The 2015 General Election in 30 seconds - phew

So, what's in the file? Well, I've tried to include a lot of stuff, sourced variously from the British Election Study, from the UK Parliament Data website, the Census and the devolved administrations of the UK. I have also calculated some variables myself, such as constituency area and the order in which results were declared. Key variables include:

  • PCONCODE - this is the ONS code for each constituency.

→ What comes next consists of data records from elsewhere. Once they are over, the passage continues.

Definition message_command (name : string) (aliases : option (list string))
    (description : option string) : Setup (Func -> Setup Wrapper) :=
  fun self => (Ok (message_decorator name aliases description), self).

(** Using a registration function as a decorator: call it, then apply what
    it returns to the command function. *)
Definition decorate (reg : Setup (Func -> Setup Wrapper)) (func : Func)
  : Setup Wrapper :=
  fun self =>
    match reg self with
    | (Ok decorator, self') => decorator func self'
    | (Raise e, self') => (Raise e, self')
    end.

(** *** Help *)

(** The three locals of the loop body, [param_type], [default_str] and
    [converter_note]. *)
Definition param_type (param : Param) : string :=
  match p_annotation param with
  | Some t => type_name t
  | None => "Any"
  end.

Definition default_str (param : Param) : string :=
  match p_default param with
  | None => "Required"
  | Some default => "Optional (default: " +:+ py_str default +:+ ")"
  end.

Definition converter_note (self : CommandCreator) (param : Param) : string :=
  match converters self !! annotation_key param with
  | Some _ => " (Custom converter available)"
  | None => ""
  end.

(** One entry of the argument list. *)
Definition param_line (self : CommandCreator) (param : Param) : string :=
  "- `" +:+ p_name param +:+ "`: " +:+ param_type param +:+
  " (" +:+ default_str param +:+ ")" +:+ converter_note self param.

Definition is_skipped (param : Param) : bool :=
  bool_decide (p_name param ∈ skipped_names).

Definition arguments_header : string := NL +:+ "Arguments:".

(** The entries appended for the type, description and aliases. *)
Definition type_lines (command_data : CommandData) : list string :=
  let description_line :=
    if truthy (cmd_description command_data)
    then ["Description: " +:+ default "" (cmd_description command_data)]
    else [] in
  match cmd_type command_data with
  | Slash => ["Type: Slash Command"] ++ description_line
  | Message =>
      ["Type: Message Command"] ++ description_line ++
      match cmd_aliases command_data with
      | Some (a :: l) => ["Aliases: " +:+ join ", " (a :: l)]
      | _ => []
      end
  end.
(* ===== verification/CacheStore.v ===== *)
(** * The in-memory cache store (src/backend/src/cache/memory.rs)

    Every operation runs under one mutex, so it is an atomic function on the
    store; the two readings of the clock an operation makes (before and under the
    lock) are arguments. Lock poisoning, which needs a panic inside a critical
    section, is left out. Wakers are task identifiers. *)

From S2P Require Import Prelude Message CacheModel CacheAdmission.

Section Store.
Context {HH : Hickory}.

Record MemoryLoad := mk_load {
  generation : Z;
  completion : option CacheLoadCompletion;
  followers : Z;
  waiters : list nat
}.

Record MemoryState := mk_state {
  records : gmap CacheKey CacheRecord;
  loads : gmap CacheKey MemoryLoad;
  stats : CacheStoreStats;
  shutting_down : bool
}.

Record MemoryCacheStore := mk_store {
  state : MemoryState;
  next_version : Z;
  next_generation : Z;
  max_weight : option Z
}.

Inductive MemoryCacheStoreBuildError := ZeroMaxWeight.

Definition with_limit (limit : option Z) : MemoryCacheStore :=
  {| state := {| records := ∅; loads := ∅; stats := mk_stats 0 0 0 0 0 0;
                 shutting_down := false |};
     next_version := 0; next_generation := 0; max_weight := limit |}.

Definition with_max_weight (limit : Z) :
    result MemoryCacheStoreBuildError MemoryCacheStore :=
  if limit =? 0 then Err ZeroMaxWeight else Ok (with_limit (Some limit)).

(** ** Updating one field *)

Definition set_records (st : MemoryState) (r : gmap CacheKey CacheRecord) : MemoryState :=
  mk_state r (loads st) (stats st) (shutting_down st).
Definition set_loads (st : MemoryState) (l : gmap CacheKey MemoryLoad) : MemoryState :=
  mk_state (records st) l (stats st) (shutting_down st).
Definition set_stats (st : MemoryState) (s : CacheStoreStats) : MemoryState :=
  mk_state (records st) (loads st) s (shutting_down st).
Definition set_state (s : MemoryCacheStore) (st : MemoryState) : MemoryCacheStore :=
  mk_store st (next_version s) (next_generation s) (max_weight s).

Definition bump_hits (s : CacheStoreStats) : CacheStoreStats :=
  mk_stats (entries s) (st_weighted_size s) (sat_add64 (hits s) 1) (misses s) (conflicts s) (evictions s).
Definition bump_misses (s : CacheStoreStats) : CacheStoreStats :=
  mk_stats (entries s) (st_weighted_size s) (hits s) (sat_add64 (misses s) 1) (conflicts s) (evictions s).
Definition bump_conflicts (s : CacheStoreStats) : CacheStoreStats :=
  mk_stats (entries s) (st_weighted_size s) (hits s) (misses s) (sat_add64 (conflicts s) 1) (evictions s).
Definition bump_evictions (s : CacheStoreStats) : CacheStoreStats :=
  mk_stats (entries s) (st_weighted_size s) (hits s) (misses s) (conflicts s) (sat_add64 (evictions s) 1).

(** ** Weights and capacity *)

Definition weighted_size (key : CacheKey) (r : CacheRecord) : Z :=
  let response_size := match to_vec (resp_message (response (entry r))) with
    | Some bytes => bytes_len bytes
    | None => 0
    end in
  sat_add64 (sat_add64 (bytes_len (key_encoded key)) 64) response_size.

Definition total_weight (rs : gmap CacheKey CacheRecord) : Z :=
  map_fold (fun k r acc => sat_add64 acc (weighted_size k r)) 0 rs.

Definition refresh_stats (st : MemoryState) : MemoryState :=
  let s := stats st in
  set_stats st (mk_stats (Z.of_nat (size (records st))) (total_weight (records st))
    (hits s) (misses s) (conflicts s) (evictions s)).

(** Lexicographic order on byte slices. *)
Fixpoint bytes_ltb (a b : list byte) : bool :=
  match a, b with
  | _, [] => false
  | [], _ :: _ => true
  | x :: a', y :: b' =>
      (byte_to_Z x <? byte_to_Z y) || ((byte_to_Z x =? byte_to_Z y) && bytes_ltb a' b')
  end.
(** A commit reports [Stored] only after publishing [Ready] with exactly the
    record it wrote: the entry admission made of the request's response, its
    lifetime counted from the producer's clock, and not yet expired. It never
    reports a conflict because the record it meant to replace was gone. *)
Theorem commit_spec opts f n q gen timeout ck o woken f' :
  policy_wf (admission opts) -> facade_reachable opts f n ->
  commit f q gen timeout ck = (o, woken, f') ->
  exists w f1,
    commit_write f (with_deadline q (ck_start ck + timeout)) ck = (w, f1) /\
    (forall rec, w <> Ok (WrStored (Conflict None) rec)) /\
    match o with
    | CoStored => exists out rec, w = Ok (WrStored out (Some rec)) /\
        (out = Inserted (version rec) \/ out = Replaced (version rec)) /\
        admit_response (admission opts) (req_response q) (req_upstream q) (req_now q)
          (req_revision q) = Ok (Accepted (entry rec)) /\
        ck_fresh ck < expires_at (entry rec) /\
        facade_publish_load f1 (req_key q) gen (LC_Ready rec) = (Ok tt, woken, f')
    | _ => exists c, (c = LC_Miss \/ c = LC_Failed LF_Unavailable \/
          exists rec, c = LC_Ready rec /\ o = CoUnavailable) /\
        (facade_publish_load f1 (req_key q) gen c).1.2 = woken
    end.
Proof.
  intros Hp Hr. apply facade_reachable_facade_inv in Hr; [|done].
  unfold commit. destruct (commit_write f _ ck) as [w f1] eqn:Hw.
  apply (commit_write_result opts _ n) in Hw as [Hres Hnc]; [|done..].
  intros Hc. exists w, f1. split; [done|]. split; [done|]. clear Hnc.
  destruct (commit_completion w (ck_fresh ck)) as [o1 c] eqn:Hcc.
  apply (commit_completion_form opts q) in Hcc; [|done].
  destruct (facade_publish_load f1 (req_key q) gen c) as [[[[]|e] w2] f2] eqn:Hpub.
  - injection Hc as <- <- <-. destruct o1; try (exists c; rewrite Hpub; naive_solver).
    destruct Hcc as (out & rec & -> & -> & ? & ? & ?). exists out, rec. by split_and!.
  - injection Hc as <- <- <-. exists c. rewrite Hpub. split; [|done].
    destruct o1; naive_solver.
Qed.
(* ===== verification/Regex.v ===== *)
(** * The restricted regular expressions of rule sets (src/backend/src/resource/rules.rs)

    The compiler [CompiledRegex::compile], the memoised backtracking matcher
    [match_here], and their meaning: a match is a factorisation of the text into
    one run per token. *)

From S2P Require Import Prelude Text.

Inductive RegexAtom :=
| Literal (c : Z)
| Any
| Class_ (ranges : list (Z * Z)) (negated : bool).

Record RegexToken := mk_token {
  atom : RegexAtom;
  tmin : nat;
  tmax : option nat
}.

Record CompiledRegex := mk_regex {
  anchored_start : bool;
  anchored_end : bool;
  tokens : list RegexToken
}.

Inductive RegexCompileError := RxInvalid | RxUnsupported | RxTooLarge.

(** ** Compilation *)

(** [is_escaped(chars, position)]: an odd number of backslashes ends just before
    [position]; the argument is the reversed prefix. *)
Fixpoint leading_slashes (rev_prefix : chars) : nat :=
  match rev_prefix with
  | c :: r => if c =? 92 then S (leading_slashes r) else O
  | [] => O
  end.
Definition is_escaped (cs : chars) (position : nat) : bool :=
  Nat.odd (leading_slashes (reverse (take position cs))).

(** One round of [parse_class]: a character, escaped or not, and the range it
    may start. *)
Definition class_item (cs : chars) (position : nat) (c : Z) :
    result RegexCompileError (Z * Z * nat) :=
  '(first, position) ←
    (if c =? 92 then escaped ← ok_or RxInvalid (cs !! S position); Ok (escaped, S (S position))
     else Ok (c, S position));
  if bool_decide (cs !! position = Some 45) && negb (bool_decide (cs !! S position = Some 93))
  then
    hi ← ok_or RxInvalid (cs !! S position);
    if hi <? first then Err RxInvalid else Ok (first, hi, S (S position))
  else Ok (first, first, position).

(** The loop of [parse_class]: the ranges read and where it stopped. Each round
    consumes a character, so [S (length cs)] rounds are enough. *)
Fixpoint class_loop (fuel : nat) (cs : chars) (stop position : nat) (ranges : list (Z * Z)) :
    result RegexCompileError (list (Z * Z) * nat) :=
  match fuel with
  | O => Err RxInvalid
  | S fuel' =>
    match (if (position <? stop)%nat then cs !! position else None) with
    | None => Ok (ranges, position)
    | Some c =>
      if c =? 93 then Ok (ranges, position)
      else
        '(range, position) ← class_item cs position c;
        class_loop fuel' cs stop position (ranges ++ [range])
    end
  end.

Definition parse_class (cs : chars) (start stop : nat) :
    result RegexCompileError (RegexAtom * nat) :=
  let position := S start in
  let negated := bool_decide (cs !! position = Some 94) in
  let position := if negated then S position else position in
  '(ranges, position) ← class_loop (S (length cs)) cs stop position [];
  if bool_decide (ranges = []) || (stop <=? position)%nat ||
     negb (bool_decide (cs !! position = Some 93)) then Err RxInvalid
  else Ok (Class_ ranges negated, S position).

(** The first match of the compile loop: one atom and the position after it. *)
Definition parse_atom (cs : chars) (stop position : nat) (c : Z) :
    result RegexCompileError (RegexAtom * nat) :=
  if (c =? 94) || (c =? 36) || (c =? 40) || (c =? 41) || (c =? 124) then Err RxUnsupported
  else if c =? 46 then Ok (Any, S position)
  else if c =? 91 then parse_class cs position stop
  else if c =? 92 then
    escaped ← ok_or RxInvalid (cs !! S position);
    let next := S (S position) in
    if escaped =? 100 then Ok (Class_ [(48, 57)] false, next)
    else if escaped =? 119 then Ok (Class_ [(48, 57); (65, 90); (95, 95); (97, 122)] false, next)
    else if escaped =? 115 then Ok (Class_ [(9, 9); (32, 32)] false, next)
    else Ok (Literal escaped, next)
  else Ok (Literal c, S position).

(** The second match: the repetition that follows an atom. *)
Definition parse_repeat (cs : chars) (position : nat) :
    result RegexCompileError (nat * option nat * nat) :=
  match cs !! position with
  | Some c =>
    if c =? 42 then Ok (0%nat, None, S position)
    else if c =? 43 then Ok (1%nat, None, S position)
    else if c =? 63 then Ok (0%nat, Some 1%nat, S position)
    else if c =? 123 then Err RxUnsupported
    else Ok (1%nat, Some 1%nat, position)
  | None => Ok (1%nat, Some 1%nat, position)
  end.

(** [while position < end]; every round moves [position] forward. *)
Fixpoint compile_loop (fuel : nat) (cs : chars) (stop max_program position : nat)
    (toks : list RegexToken) : result RegexCompileError (list RegexToken) :=
  match fuel with
  | O => Err RxInvalid
  | S fuel' =>
    match (if (position <? stop)%nat then cs !! position else None) with
    | None => Ok toks
    | Some c =>
      '(a, position) ← parse_atom cs stop position c;
      '(mn, mx, position) ← parse_repeat cs position;
      let toks := toks ++ [mk_token a mn mx] in
      if (max_program <? length toks)%nat then Err RxTooLarge
      else compile_loop fuel' cs stop max_program position toks
    end
  end.

Definition compile (pattern : chars) (max_program : nat) :
    result RegexCompileError CompiledRegex :=
  match pattern with
  | [] => Err RxInvalid
  | first :: _ =>
    let n := length pattern in
    let a_start := first =? 94 in
    let a_end := bool_decide (list.last pattern = Some 36) && negb (is_escaped pattern (n - 1)) in
    let stop := if a_end then (n - 1)%nat else n in
    toks ← compile_loop (S n) pattern stop max_program (if a_start then 1%nat else 0%nat) [];
    if bool_decide (toks = []) then Err RxInvalid
    else Ok (mk_regex a_start a_end toks)
  end.

(** ** Matching *)

Definition atom_matches (a : RegexAtom) (c : Z) : bool :=
  match a with
  | Literal expected => expected =? c
  | Any => true
  | Class_ ranges negated =>
    let matched := existsb (fun '(lo, hi) => (lo <=? c) && (c <=? hi)) ranges in
    if negated then negb matched else matched
  end.

(** The positions one token can reach, greedily: the loop that fills
    [positions]. *)
Fixpoint extend (fuel : nat) (t : RegexToken) (text : chars) (positions : list nat) : list nat :=
  match fuel with
  | O => positions
  | S fuel' =>
    if match tmax t with None => true | Some m => (length positions - 1 <? m)%nat end
    then match list.last positions ≫= (fun p => text !! p) with
         | Some c => if atom_matches (atom t) c
                     then extend fuel' t text (positions ++ [S (default O (list.last positions))])
                     else positions
         | None => positions
         end
    else positions
  end.

(** [for count in (min..=max_count).rev()], stopping at the first success. *)
Fixpoint try_counts (f : nat -> gset (nat * nat) -> bool * gset (nat * nat))
    (counts : list nat) (failed : gset (nat * nat)) : bool * gset (nat * nat) :=
  match counts with
  | [] => (false, failed)
  | n :: counts' =>
    let '(ok, failed) := f n failed in
    if ok then (true, failed) else try_counts f counts' failed
  end.

(** [match_here]: [fuel] bounds the number of remaining tokens. *)
Fixpoint match_here (fuel : nat) (toks : list RegexToken) (token_index char_index : nat)
    (text : chars) (a_end : bool) (failed : gset (nat * nat)) : bool * gset (nat * nat) :=
  match toks !! token_index with
  | None => (negb a_end || (char_index =? length text)%nat, failed)
  | Some t =>
    match fuel with
    | O => (false, failed)
    | S fuel' =>
      if bool_decide ((token_index, char_index) ∈ failed) then (false, failed)
      else
        let positions := extend (length text) t text [char_index] in
        let max_count := (length positions - 1)%nat in
        let counts := reverse (seq (tmin t) (S max_count - tmin t)) in
        let '(ok, failed) := try_counts (fun count failed =>
            match_here fuel' toks (S token_index) (default O (positions !! count)) text a_end failed)
          counts failed in
        if ok then (true, failed) else (false, {[ (token_index, char_index) ]} ∪ failed)
    end
  end.

Definition is_match (r : CompiledRegex) (text : chars) : bool :=
  let starts := if anchored_start r then [0%nat] else seq 0 (S (length text)) in
  existsb (fun start =>
    (match_here (length (tokens r)) (tokens r) 0 start text (anchored_end r) ∅).1) starts.

Example compile_host :
  match compile (lit "^ads?[0-9]+\.example\.com$") 64 with
  | Ok r => is_match r (lit "ad12.example.com") && negb (is_match r (lit "ads.example.com"))
            && negb (is_match r (lit "xad1.example.com"))
  | Err _ => false
  end = true.
Proof. by vm_compute. Qed.

(** Inside a class an escaped letter stands for itself. *)
Example class_escape_is_literal :
  match compile (lit "[\d]") 64, compile (lit "\d") 64 with
  | Ok r1, Ok r2 => (is_match r1 (lit "5"), is_match r1 (lit "d"), is_match r2 (lit "5"))
  | _, _ => (true, false, false)
  end = (false, true, true).
Proof. by vm_compute. Qed.

(** ** Meaning *)

Inductive tokens_match (a_end : bool) : list RegexToken -> chars -> Prop :=
| tm_done rest : (a_end = true -> rest = []) -> tokens_match a_end [] rest
| tm_token t ts run rest :
    Forall (fun c => atom_matches (atom t) c = true) run ->
    (tmin t <= length run)%nat -> (forall m, tmax t = Some m -> (length run <= m)%nat) ->
    tokens_match a_end ts rest -> tokens_match a_end (t :: ts) (run ++ rest).

(** [r] matches somewhere in [text], at the start if anchored there. *)
Definition regex_matches (r : CompiledRegex) (text : chars) : Prop :=
  exists before after, text = before ++ after /\
    (anchored_start r = true -> before = []) /\
    tokens_match (anchored_end r) (tokens r) after.

(** [j] characters of [s] can be consumed by the token, ignoring its minimum. *)
Definition reach (t : RegexToken) (s : chars) (j : nat) : Prop :=
  (j <= length s)%nat /\ (forall m, tmax t = Some m -> (j <= m)%nat) /\
  Forall (fun c => atom_matches (atom t) c = true) (take j s).

Lemma reach_down t s i j : (i <= j)%nat -> reach t s j -> reach t s i.
Proof.
  intros Hij (H1 & H2 & H3). split; [lia|]. split.
  - intros m Hm. specialize (H2 m Hm). lia.
  - rewrite <-(take_drop i (take j s)), Forall_app in H3. destruct H3 as [H3 _].
    rewrite take_take in H3. by replace (Nat.min i j) with i in H3 by lia.
Qed.

Lemma reach_S t s k :
  reach t s (S k) <-> reach t s k /\
    (match tmax t with None => true | Some m => (k <? m)%nat end = true) /\
    exists c, s !! k = Some c /\ atom_matches (atom t) c = true.
Proof.
  split.
  - intros Hr. split; [by eapply reach_down; [|exact Hr]; lia|]. destruct Hr as (H1 & H2 & H3).
    split.
    { destruct (tmax t) as [m|]; [|done]. apply Nat.ltb_lt. specialize (H2 m eq_refl). lia. }
    destruct (lookup_lt_is_Some_2 s k H1) as [c Hc]. exists c. split; [done|].
    rewrite (take_S_r _ _ _ Hc), Forall_app in H3. destruct H3 as [_ H3]. by inversion H3.
  - intros ((H1 & H2 & H3) & Hm & c & Hc & Ha). pose proof (lookup_lt_Some _ _ _ Hc).
    split; [lia|]. split.
    + intros m E. rewrite E in Hm. apply Nat.ltb_lt in Hm. lia.
    + rewrite (take_S_r _ _ _ Hc), Forall_app. auto.
Qed.

Lemma last_seq ci k : list.last (seq ci (S k)) = Some (ci + k)%nat.
Proof. rewrite seq_S. apply last_snoc. Qed.

(** The position loop reaches exactly the counts that [reach] allows. *)
Lemma extend_spec fuel t text ci k :
  reach t (drop ci text) k -> (length text <= fuel + k)%nat ->
  exists n, extend fuel t text (seq ci (S k)) = seq ci (S n) /\
    forall j, reach t (drop ci text) j <-> (j <= n)%nat.
Proof.
  revert k. induction fuel as [|fuel IH]; intros k Hk Hfuel.
  - exists k. split; [done|]. intros j. split; [|intros; by eapply reach_down].
    intros (Hj & _). rewrite length_drop in Hj. simpl in Hfuel. lia.
  - cbn [extend].
    assert (Hstop : ~ reach t (drop ci text) (S k) ->
      forall j, reach t (drop ci text) j <-> (j <= k)%nat).
    { intros Hno j. split; [|intros; by eapply reach_down]. intros Hj.
      destruct (decide (j <= k)%nat); [done|]. destruct Hno. eapply reach_down; [|exact Hj]. lia. }
    rewrite reach_S in Hstop. rewrite last_seq, length_seq.
    replace (S k - 1)%nat with k by lia. cbn [mbind option_bind default].
    rewrite lookup_drop in Hstop.
    destruct (match tmax t with None => true | Some m => (k <? m)%nat end) eqn:Hm.
    2: { exists k. split; [done|]. apply Hstop. by intros (_ & ? & _). }
    destruct (text !! (ci + k)%nat) as [c|] eqn:Hc.
    2: { exists k. split; [done|]. apply Hstop. by intros (_ & _ & c & ? & _). }
    destruct (atom_matches (atom t) c) eqn:Ha.
    2: { exists k. split; [done|]. apply Hstop. intros (_ & _ & c' & [= <-] & ?). congruence. }
    change (id (ci + k)%nat) with (ci + k)%nat.
    replace (seq ci (S k) ++ [S (ci + k)]) with (seq ci (S (S k))).
    2: { rewrite (seq_S (S k)). do 2 f_equal. lia. }
    apply IH; [|lia]. apply reach_S. rewrite lookup_drop. eauto.
Qed.

Lemma tokens_match_nil a_end s : tokens_match a_end [] s <-> (a_end = true -> s = []).
Proof. split; [by inversion 1|by constructor]. Qed.

Lemma tokens_match_cons a_end t ts s :
  tokens_match a_end (t :: ts) s <->
  exists j, (tmin t <= j)%nat /\ reach t s j /\ tokens_match a_end ts (drop j s).
Proof.
  split.
  - inversion 1 as [|? ? run rest Hall Hmin Hmax Hrest]; subst. exists (length run).
    split; [done|]. split.
    + split; [rewrite length_app; lia|]. split; [done|]. by rewrite take_app_length.
    + by rewrite drop_app_length.
  - intros (j & Hmin & (Hlen & Hmax & Hall) & Hrest). rewrite <-(take_drop j s).
    constructor; try done; rewrite length_take_le by done; auto.
Qed.

Section Matching.
Context (toks : list RegexToken) (text : chars) (a_end : bool).

Definition here (ti ci : nat) : Prop := tokens_match a_end (drop ti toks) (drop ci text).

(** The memo set only holds positions where matching fails. *)
Definition memo_sound (failed : gset (nat * nat)) : Prop :=
  forall ti ci, (ti, ci) ∈ failed -> ~ here ti ci.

It makes it possible to join lots of other data to the file. 
  • REGN - name of the sub-UK region each constituency is in - i.e. the old Government Office Regions in England, plus Northern Ireland, Scotland and Wales.
  • SECOND - which party came second in a constituency in 2015.
  • ELECT15 - the number of people in the electorate in 2015.
  • MAJ - size of the majority for the sitting MP.
  • TIME - time the results were declared. The very last column has this in 24H format, but you can also see from the ORDER2015 field which order they are actually in.
  • MPFIRST, MPLAST, MPNAME - the first, last and full name of each MP.
  • Winner15 - this contains the full party name of the winning party. The WINNER field contains the abbreviated party name.
  • POP2015 - this contains the mid-year population estimate for each constituency for 2015. I also added in the 18+ population, since it makes a bit more sense to do this, even though it is not the same as the electorate figure. 
  • Others - they should be self-explanatory but the list of Sources below will help if you are confused by any of these.

I hope you find this useful. If you want to download it, it can be accessed here. If you spot any glaring errors, please let me know. Who is going to win the 2017 General Election? My only prediction is that there will be lots of interesting maps and that the patterns on them may look a bit different.

Data notes: I have added a QGIS qml style file to the zipped data folder. This means that if you add the shapefile to QGIS it will display in the familiar colours of each political party. This happens because the qml file has the same name as the shapefile. The colours are matched from the BBC election results page from 2015. I tried very hard to ensure complete UK coverage, so I have patched data together from multiple UK sources but in a few cases I don't have variables for Northern Ireland. This is because the spreadsheet from the British Election Study I sourced some data from covers only GB. The zipped folder name for the current file version is uk_650_wpc_2017_full_res_v1.8.

Sources: General Election 2015 results, from the UK Parliament Data pages. The British Election Study updated Excel file. Northern Ireland constituency boundaries were sourced from OpenDataNI, via their resources page. For Great Britain, I used the constituency boundaries available on the ONS Geography Portal pages - the 2016 boundaries. For the most recent mid-year population estimates, I used data from the National Records of Scotland, NISRA data for Northern Ireland mid-year population estimates and ONS mid-year population estimates for England and Wales. The map data contains OS data © Crown copyright and database right 2017. Similarly, the other data contains National Statistics data © Crown copyright and database right 2017.

Acknowledgements: I would like to thank Ian Turton for suggesting the little QGIS Atlas function tweak which enables the cumulative animation you see above. For more on this, see the related Stack Exchange post where I asked the question.